Öyleyse hayallere inanabilir miyiz? Muhtemelen zaten uzun tartışmalarda kafan karışmıştır.Aslında, her şey basit. Hayallere inanmak ister misin? Sağlık üzerine. Sadece hayal kitaplarına duyulan tutkunun hayatınızın gidişatını etkilemediğini görün. Ve daima rüyayı analiz etmeye çalış. Bir kedi mi hayal ettin? El kitabı size kedinin kötü olduğunu söylüyor. Ama rüyada en sevdiğin şeyi gördün. Sana kötü bir şey getirebilir mi? Ya da sadece dün gece evcil kediyi uzun süre okşuyordun, öyle mi hayal etti?

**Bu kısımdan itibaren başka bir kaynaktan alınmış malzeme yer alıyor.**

(** One turn of the inner loop, for [k] bits off the top of the [rem] remaining. *)
Lemma extract_step next filled r rem k :
  0 <= next < 2 ^ filled -> 0 <= r < 2 ^ rem -> 0 <= filled -> 0 < k <= rem -> rem <= 8 ->
  filled + k <= 8 ->
  let next' := Z.lor (shl8 next k) (Z.shiftr (r * 2 ^ (8 - rem)) (8 - k)) in
  next' = next * 2 ^ k + r / 2 ^ (rem - k) /\ 0 <= next' < 2 ^ (filled + k) /\
  shl8 (r * 2 ^ (8 - rem)) k = (r mod 2 ^ (rem - k)) * 2 ^ (8 - (rem - k)).
Proof.
  intros Hn Hr Hf Hk Hrem Hfk next'.
  pose proof (Z.pow_pos_nonneg 2 k ltac:(lia) ltac:(lia)).
  pose proof (Z.pow_pos_nonneg 2 (rem - k) ltac:(lia) ltac:(lia)).
  pose proof (Z.pow_pos_nonneg 2 (8 - rem) ltac:(lia) ltac:(lia)).
  assert (Hshr : Z.shiftr (r * 2 ^ (8 - rem)) (8 - k) = r / 2 ^ (rem - k)).
  { rewrite Z.shiftr_div_pow2 by lia. rewrite (pow_split (8 - k) (8 - rem)) by lia.
    rewrite Z.div_mul_cancel_r by lia. f_equal. f_equal. lia. }
  assert (Hq : 0 <= r / 2 ^ (rem - k) < 2 ^ k).
  { split; [apply Z.div_pos; lia|]. apply Z.div_lt_upper_bound; [lia|].
    rewrite <- Z.pow_add_r by lia. replace (rem - k + k) with rem by lia. lia. }
  assert (Hle : next * 2 ^ k + 2 ^ k <= 2 ^ (filled + k)) by (rewrite Z.pow_add_r by lia; nia).
  assert (H256 : 2 ^ (filled + k) <= 256).
  { change 256 with (2 ^ 8). apply Z.pow_le_mono_r; lia. }
  assert (Hnext' : next' = next * 2 ^ k + r / 2 ^ (rem - k)).
  { unfold next'. rewrite Hshr, shl8_small by nia. apply lor_shifted; lia. }
  split_and!; [done|nia|nia|].
  unfold shl8, wrap_u8. rewrite Z.shiftl_mul_pow2, <- Z.mul_assoc, <- Z.pow_add_r by lia.
  rewrite (pow_split 8 (8 - rem + k)) by lia. rewrite Z.mul_mod_distr_r by (apply Z.pow_nonzero; lia).
  f_equal; [f_equal|]; f_equal; lia.
Qed.

Lemma extract_loop_spec w : 1 <= w <= 8 -> forall fuel rem r next filled regrouped,
  0 <= rem <= 8 -> 0 <= r < 2 ^ rem -> rem < Z.of_nat fuel -> loop_ok w regrouped next filled ->
  let '(regrouped', next', filled') :=
    extract_loop fuel w (r * 2 ^ (8 - rem)) rem next filled regrouped in
  loop_ok w regrouped' next' filled' /\
  read_val w regrouped' next' filled' = read_val w regrouped next filled * 2 ^ rem + r /\
  read_bits w regrouped' filled' = read_bits w regrouped filled + rem.
Proof.
  intros Hw. induction fuel as [|fuel IH]; intros rem r next filled regrouped Hrem Hr Hf Hok; [lia|].
  cbn [extract_loop]. destruct (Z.ltb_spec 0 rem) as [Hpos|Hz].
  2: { replace rem with 0 in * by lia. change (2 ^ 0) with 1 in *. repeat split; try apply Hok; lia. }
  destruct Hok as (Hg & Hfill & Hnext).
  set (k := if w - filled <? rem then w - filled else rem).
  assert (Hk : 0 < k <= rem /\ filled + k <= w) by (unfold k; case_bool; lia).
  destruct (extract_step next filled r rem k Hnext Hr ltac:(lia) ltac:(lia) ltac:(lia) ltac:(lia))
    as (Hn' & Hrange & ->).
  set (next' := Z.lor _ _) in *.
  pose proof (Z.mod_pos_bound r (2 ^ (rem - k)) ltac:(apply Z.pow_pos_nonneg; lia)) as Hr'.
  assert (Hval : next' * 2 ^ (rem - k) + r mod 2 ^ (rem - k) = next * 2 ^ rem + r).
  { rewrite Hn'. rewrite (pow_split rem (rem - k)) by lia. replace (rem - (rem - k)) with k by lia.
    pose proof (Z.div_mod r (2 ^ (rem - k)) ltac:(apply Z.pow_nonzero; lia)). lia. }
  destruct (Z.eqb_spec (filled + k) w) as [Hfull|Hne].
  - assert (H256 : 2 ^ w <= 256) by (change 256 with (2 ^ 8); apply Z.pow_le_mono_r; lia).
    assert (Hb : b2z (z2b next') = next') by (apply b2z_z2b_small; rewrite Hfull in Hrange; lia).
    specialize (IH (rem - k) (r mod 2 ^ (rem - k)) 0 0 (regrouped ++ [z2b next'])).
    destruct (extract_loop _ _ _ _ _ _ _) as [[rg nx] fl].
    destruct IH as (Hok' & Hv & Hbits); [lia|done|lia| |].
    { split; [|change (2 ^ 0) with 1; lia]. apply Forall_app. split; [done|]. constructor; [|done].
      rewrite Hb. rewrite Hfull in Hrange. lia. }
    split; [done|]. split.
    + rewrite Hv. unfold read_val. rewrite groups_val_snoc, Hb. change (2 ^ 0) with 1.
      rewrite <- Hfull, Z.pow_add_r by lia. rewrite (pow_split rem (rem - k)) in Hval |- * by lia.
      replace (rem - (rem - k)) with k in * by lia. nia.
    + rewrite Hbits. unfold read_bits. rewrite length_app. cbn [length]. lia.
  - specialize (IH (rem - k) (r mod 2 ^ (rem - k)) next' (filled + k) regrouped).
    destruct (extract_loop _ _ _ _ _ _ _) as [[rg nx] fl].
    destruct IH as (Hok' & Hv & Hbits); [lia|done|lia| |].
    { split; [done|]. lia. }
    split; [done|]. split.
    + rewrite Hv. unfold read_val. rewrite Z.pow_add_r by lia.
      rewrite (pow_split rem (rem - k)) in Hval |- * by lia.
      replace (rem - (rem - k)) with k in * by lia. nia.
    + rewrite Hbits. unfold read_bits. lia.
Qed.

Rüyalara inanıp inanmamak size kalmış. Ve sonunda size keyifli bir rüya diliyorum. Hiçbir şeyin gecenizi dinlendirmesine izin vermeyin!

Çobanlar Cevapları

Kutsal Yazılar, sık sık Tanrı'nın kendi iradesini rüyalar vasıtasıyla nasıl açığa çıkardığını söyler. Evet, azizlerin hayatlarında bununla ilgili hikayeler var. Böylece her birimiz sevdiklerinin nasıl “peygamber” bir rüya gördüğünü, hatta birden fazla olduğunu kolayca hatırlayabiliriz. Böyle fenomenler nasıl tedavi edilir? Bir rüyada gördüklerime güvenmeli miyim? Rus kilisesinin çobanlarını açıklar.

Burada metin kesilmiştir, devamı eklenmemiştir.